Here is my code:
#include <stdio.h>
#include<stdlib.h>
char *s = (char *)malloc (40);
int main(void)
{
s="this is a string";
printf("%s",s);
}
I am getting the following error:
error: initializer element is not constant char *s = (char *)malloc (40);
You don't need to allocate memory in this way if you wanna initialize it in code, I mean:
#include <stdio.h>
#include <stdlib.h>
int main(void)
{
char *s = "this is a string"; // char s[] = "this is a string";
printf("%s",s);
return 0;
}
is just enough in this case. If you really want to assign const char string to your char array, this topic should enlighten you: Dynamically allocating memory for const char string using malloc()
You cannot not do that.
You can do this instead -
#include <stdio.h>
#include<stdlib.h>
#include <string.h>
char *s; // probably should avoid using global variables
int main(void)
{
s=malloc(40);
strcpy(s,"this is a string");
printf("%s",s);
free(s);
}
Other than this inside main you can do this -
char *s="this is a string"; //string literal you can't modify it
Or
char s[]="this is a string"; // modifiable string
You assign a pointer to a string constant to a variable, s, which is not declared to point to a constant. This is what you want:
#include <stdio.h>
int main(void)
{
const char *s = "this is a string";
printf("%s\n", s);
return 0;
}
In C there are basically three ways to declare "string" variables.

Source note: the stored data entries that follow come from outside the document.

Example find_salary_examples :
  find_salary (U := latin1) (F := decimal_text) salaries
    (Str (str "Jalen Brown")) = Str (str "$2")
  /\ find_salary (U := latin1) (F := decimal_text) salaries
       (Str (str "J. Brown")) = Str (str "$1")
  /\ find_salary (U := latin1) (F := decimal_text) salaries
       (Str (str "Kobe Brown")) = Str []
  /\ find_salary (U := latin1) (F := decimal_text) salaries NaN = Str [].
Proof. repeat split. Qed.

(** ** Columns of a frame *)

Lemma assoc_get_set_eq label values l :
  assoc_get label (assoc_set label values l) = Some values.
Proof.
  induction l as [|[k v] l IH]; simpl.
  - now rewrite decide_True.
  - destruct (decide (k = label)) as [->|Hne]; simpl.
    + now rewrite decide_True.
    + now rewrite decide_False.
Qed.

Lemma assoc_get_set_ne label label' values l :
  label <> label' ->
  assoc_get label' (assoc_set label values l) = assoc_get label' l.
Proof.
  intros Hne. induction l as [|[k v] l IH]; simpl.
  - now rewrite decide_False.
  - destruct (decide (k = label)) as [->|Hk]; simpl.
    + now rewrite !decide_False.
    + now rewrite IH.
Qed.

Lemma assoc_get_drop label label' l :
  assoc_get label'
    (List.filter (fun c => negb (bool_decide (fst c = label))) l)
  = if decide (label' = label) then None else assoc_get label' l.
Proof.
  induction l as [|[k v] l IH]; simpl.
  - now destruct (decide (label' = label)).
  - case_bool_decide as Hk; simpl.
    + subst k. rewrite IH. destruct (decide (label' = label)) as [->|Hne].
      * reflexivity.
      * now rewrite decide_False.
    + rewrite IH. destruct (decide (k = label')) as [->|Hne].
      * now rewrite decide_False.
      * reflexivity.
Qed.

Lemma assoc_get_None label l :
  assoc_get label l = None <-> label ∉ List.map fst l.
Proof.
  induction l as [|[k v] l IH]; simpl.
  - split; [intros _; apply not_elem_of_nil|reflexivity].
  - rewrite not_elem_of_cons. destruct (decide (k = label)) as [->|Hne].
    + split; [discriminate|]. intros [H _]. congruence.
    + rewrite IH. split; [intros H; split; congruence|tauto].
Qed.

Lemma has_column_get label df :
  has_column label df = false <-> get_column label df = None.
Proof.
  unfold has_column, get_column, columns. split; intros H.
  - apply assoc_get_None. now apply bool_decide_eq_false in H.
  - apply bool_decide_eq_false. now apply assoc_get_None.
Qed.

Lemma columns_set label values l :
  List.map fst (assoc_set label values l)
  = if bool_decide (label ∈ List.map fst l) then List.map fst l
    else List.map fst l ++ [label].
Proof.
  induction l as [|[k v] l IH]; cbn [assoc_set List.map fst].
  - rewrite bool_decide_eq_false_2; [reflexivity|apply not_elem_of_nil].
  - destruct (decide (k = label)) as [->|Hne]; cbn [List.map fst].
    + rewrite bool_decide_eq_true_2; [reflexivity|apply list_elem_of_here].
    + rewrite IH. case_bool_decide as H1; case_bool_decide as H2;
        try reflexivity.
      * exfalso. apply H2. now apply list_elem_of_further.
      * exfalso. apply elem_of_cons in H2 as [H2|H2]; congruence.
Qed.

Lemma columns_drop (label : pystr) (l : list (pystr * list cell)) :
  List.map fst (List.filter (fun c => negb (bool_decide (fst c = label))) l)
  = List.filter (fun k => negb (bool_decide (k = label))) (List.map fst l).
Proof.
  induction l as [|[k v] l IH]; [reflexivity|]. simpl.
  destruct (negb (bool_decide (k = label))); simpl; now rewrite IH.
Qed.

(** ** C10: the frames merge_roster_with_salary returns *)

Lemma salary_not_helper : L_salary <> L_match_name.
Proof. discriminate. Qed.

(** C10, as the code has it: without the 英文名 column the primary frame is
    returned as it was; with it but without the Name column of the secondary
    frame, the primary frame is returned with the helper column set and every
    other column, the salary column included, as it was; when both are there
    the result has no helper column, its salary column holds what
    find_salary gives for each English name, and every column other than
    these two is as it was. *)
Theorem merge_roster_with_salary_columns
    (U : Unicode) (F : FloatText) (hupu_df espn_df : DataFrame) :
  let result := returned (merge_roster_with_salary hupu_df espn_df) in
  let keys := List.map (fun v => Str (merger_normalize_name v)) in
  (get_column L_english hupu_df = None -> result = hupu_df)
  /\ (forall english,
        get_column L_english hupu_df = Some english ->
        get_column L_Name espn_df = None ->
        result = set_column L_match_name (keys english) hupu_df
        /\ get_column L_match_name result = Some (keys english)
        /\ (forall label, label <> L_match_name ->
                          get_column label result = get_column label hupu_df))
  /\ (forall english names,
        get_column L_english hupu_df = Some english ->
        get_column L_Name espn_df = Some names ->
        get_column L_match_name result = None
        /\ get_column L_salary result
           = Some (List.map
                     (find_salary
                        (build_salary_map
                           (set_column L_match_name (keys names) espn_df)))
                     english)
        /\ nrows result = nrows hupu_df
        /\ (forall label, label <> L_match_name -> label <> L_salary ->
                          get_column label result = get_column label hupu_df)).
Proof.
  simpl. unfold merge_roster_with_salary. repeat split.
  - intros H. now rewrite H.
  - rewrite H, H0. reflexivity.
  - rewrite H, H0. simpl. unfold get_column. simpl. apply assoc_get_set_eq.
  - intros label Hl. rewrite H, H0. simpl. unfold get_column. simpl.
    now apply assoc_get_set_ne.
  - rewrite H, H0. simpl. unfold get_column. simpl.
    rewrite assoc_get_drop. now rewrite decide_True.
  - rewrite H, H0. simpl. unfold get_column. simpl.
    rewrite assoc_get_drop, decide_False by apply salary_not_helper.
    apply assoc_get_set_eq.
  - rewrite H, H0. reflexivity.
  - intros label H1 H2. rewrite H, H0. simpl. unfold get_column. simpl.
    rewrite assoc_get_drop, decide_False by exact H1.
    rewrite assoc_get_set_ne by congruence.
    now rewrite assoc_get_set_ne by congruence.
Qed.

(** A primary frame that already has a salary column. *)
Definition hupu_with_salary : DataFrame :=
  {| nrows := 1;
     cols := [ (L_english, [Str (str "LeBron James")]);
               (L_salary, [Str (str "old")]) ] |}.

Definition espn_one : DataFrame :=
  {| nrows := 1;
     cols := [ (L_Name, [Str (str "LeBron James")]);
               (L_Salary, [Str (str "$1")]) ] |}.

Lemma merge_roster_with_salary_columns_witness :
  get_column L_english
    (returned (merge_roster_with_salary (U := latin1) (F := decimal_text)
                 hupu_with_salary espn_one))
  = get_column L_english hupu_with_salary.
Proof.
  refine (proj2 (proj2 (proj2 (proj2 (proj2
            (merge_roster_with_salary_columns latin1 decimal_text
               hupu_with_salary espn_one)) _ _ eq_refl eq_refl)))
            L_english _ _); discriminate.
Defined.

Lemma merge_roster_with_salary_overwrites_counterexample :
  ~ (forall (hupu_df espn_df : DataFrame) (label : pystr),
       has_column L_english hupu_df = true ->
       has_column L_Name espn_df = true ->
       label <> L_match_name ->
       label ∈ columns hupu_df ->
       get_column label
         (returned (merge_roster_with_salary (U := latin1) (F := decimal_text)
                      hupu_df espn_df))
       = get_column label hupu_df).
Proof.
  intros H.
  specialize (H hupu_with_salary espn_one L_salary eq_refl eq_refl).
  assert (Hin : L_salary ∈ columns hupu_with_salary).
  { apply list_elem_of_further, list_elem_of_here. }
  specialize (H salary_not_helper Hin). vm_compute in H. discriminate H.
Qed.

(** ** C6: the retry loop of RequestHandler.get *)

Lemma retry_again server url remaining attempt :
  failed (server attempt) = true ->
  retry_loop server url (S remaining) attempt
  = (fst (retry_loop server url remaining (S attempt)),
     Dispatch url
     :: (if (attempt <? MAX_RETRIES - 1)%nat
         then [Sleep ((attempt + 1) * 2)] else [])
     ++ snd (retry_loop server url remaining (S attempt))).
Proof.
  intros H. simpl.
  destruct (retry_loop server url remaining (S attempt)) as [r trace].
  destruct (server attempt) as [r0| | | |]; try reflexivity; try discriminate.
  simpl in H. apply negb_true_iff in H. now rewrite H.
Qed.

Lemma retry_success server url remaining attempt r :
  server attempt = Responded r -> status_code r = 200%Z ->
  retry_loop server url (S remaining) attempt = (Got (Some r), [Dispatch url]).
Proof.
  intros H1 H2. simpl. rewrite H1, H2. simpl.
  now destruct (retry_loop server url remaining (S attempt)).
Qed.

Lemma retry_dispatches server url remaining attempt :
  (dispatches (snd (retry_loop server url remaining attempt)) <= remaining)%nat.
Proof.
  revert attempt. induction remaining as [|n IH]; intros attempt;
    [vm_compute; lia|].
  destruct (failed (server attempt)) eqn:Hf.
  - rewrite (retry_again _ _ _ _ Hf). specialize (IH (S attempt)).
    cbn [snd].
    destruct (attempt <? MAX_RETRIES - 1)%nat;
      [ change (dispatches (Dispatch url :: [Sleep ((attempt + 1) * 2)]
                            ++ snd (retry_loop server url n (S attempt))))
          with (S (dispatches (snd (retry_loop server url n (S attempt)))))
      | change (dispatches (Dispatch url :: []
                            ++ snd (retry_loop server url n (S attempt))))
          with (S (dispatches (snd (retry_loop server url n (S attempt))))) ];
      lia.
  - simpl. destruct (retry_loop server url n (S attempt)) as [r trace].
    destruct (server attempt) as [r0| | | |]; try discriminate.
    + simpl in Hf. apply negb_false_iff in Hf. rewrite Hf.
      change (1 <= S n)%nat. lia.
    + change (1 <= S n)%nat. lia.
Qed.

If you need a name for a string that will not change, you can declare and initialize it like
const char *s = "a string";
If you need a string variable and you know in advance how long it needs to be you can declare and initialize it like
char s[] = "a string";
or like
char s[9];
strcpy(s, "a string");
If you don't know in advance how large the array needs to be, you can allocate space during program execution:
char *s;
s = malloc(strlen(someString) + 1);
if (s != NULL) {
strcpy(s, someString);
}
The "+1" is to make room for the null character (\0).